Жила-была девочка, у девочки была мама Людмила Ивановна. Мама служила, Лена училась в школе. Папа умер давно. Жили мама и Лена скромно и тихо. Даже более чем скромно.
Потом началась война.
Людмила Ивановна, как и многие другие женщины этого прифронтового городка, стала ходить в госпиталь, что-то там помогала, стирала белье, работала по мере сил и возможностей. Вечерами дома Лена говорила матери:
— Мам, возьми меня с собой в госпиталь. Мам, возьми, а? Мам, пожалуйста, возьми.
— Да что ты там будешь делать?
— Не знаю.
— Ну и я не знаю. Занимайся-ка лучше.
На другой день повторился тот же разговор. Девочка смотрела на мать умоляющими глазами и уговаривала ее со всем пылом красноречия, которое бывает у десятилетних детей.
— Да нечего тебе там делать, — говорила мать, — там раненые, которым и так тяжело, они и так мучаются, а тут ты еще явишься с разговорами. Учи лучше арифметику.
Лена придвигала к себе книжку, а через полчаса на мать вновь смотрели умоляющие серые глаза:
— Мам, а если нанемножко. Я нанемножко пойду. Я ненадолго. Я только посмотрю.
Людмила Ивановна рассказала, шутя, о просьбах дочери военкому госпиталя, женщине умной, рассудительной.
— Ну и приходите с ней вдвоем, — сказала военком, — придете, там посмотрим.
Лена пришла.
— А что ты умеешь делать? — спросила военком. Лена ответила тоненьким, но спокойным и серьезным голосом:
— Умею петь, танцевать и рассказывать.
Подходящего по росту халата для Лены не оказалось. Ей дали длинную мужскую ночную рубашку вместо халата и кусок бинта — подпоясаться. Маленькая, пугливо озираясь по сторонам, вспоминая мамины слова, что тут раненые, которым и так тяжело, которые и так мучаются, Лена шла по длинному полутемному коридору госпиталя.
Все тут было ей чуждо, непонятно, странно: и запах медикаментов, и тележка на колесах с клеенкой, и яркий свет в белой перевязочной, и длинные стоны, которые доносились из раскрытой в палату двери.
Внезапно из палаты навстречу Лене вышел раненый с костылем, нагнулся к девочке и спросил густым басом:
— Это что за привидение?
Лена молчала, прижавшись к стене.
— Что это за привидение? — еще раз спросил раненый.
— Я не привидение, — собравшись с силами, топким голосом сказала Лена. — Я девочка и пришла к вам петь, танцевать и рассказывать…
— Ну? — удивился раненый.
Постукивая костылем, он привел Лену в большую палату, в которой стояло четырнадцать коек.

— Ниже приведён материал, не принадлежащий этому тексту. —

(** * conversation-insights: the Skill-first diagnosis pipeline

    A shallow embedding of the parts of
    [scripts/diagnose_helper.py], [scripts/incremental_dimensions.py],
    [scripts/skill_runtime.py] and [scripts/_sync_analysis_reports_core.py]
    that the specification talks about, with the properties proved about
    them.

    Python values are modelled as the code sees them:
    - a [str] is a sequence of Unicode code points ([pystr]);
    - a decoded JSON document is a value of [json]; a [dict] is an
      association list in insertion order with unique keys;
    - an exception is a value of [exn] carried by [result];
    - files are a finite map from names to text. *)

From Stdlib Require Import ZArith NArith List Ascii String Lia Bool.
From Stdlib Require Sorted.
From stdpp Require Import base option list gmap sets strings.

Тут были тяжелые. Под серыми одеялами кое-где вздымались возвышения — позднее Лена узнала, что это за возвышения, узнала даже, что их называют зенитками. Кое-где в полу-сумерках она видела что-то странно белое, почти бесформенное, позже она узнала, что это загипсованные руки и что ничего страшного в этом нет. Один раненый лежал навзничь, ноги его были покрыты колпаком, в колпаке горела электрическая лампочка — эта лампочка просто ужаснула Лену, и она никак не могла отвести глаз от раненого с лампочкой.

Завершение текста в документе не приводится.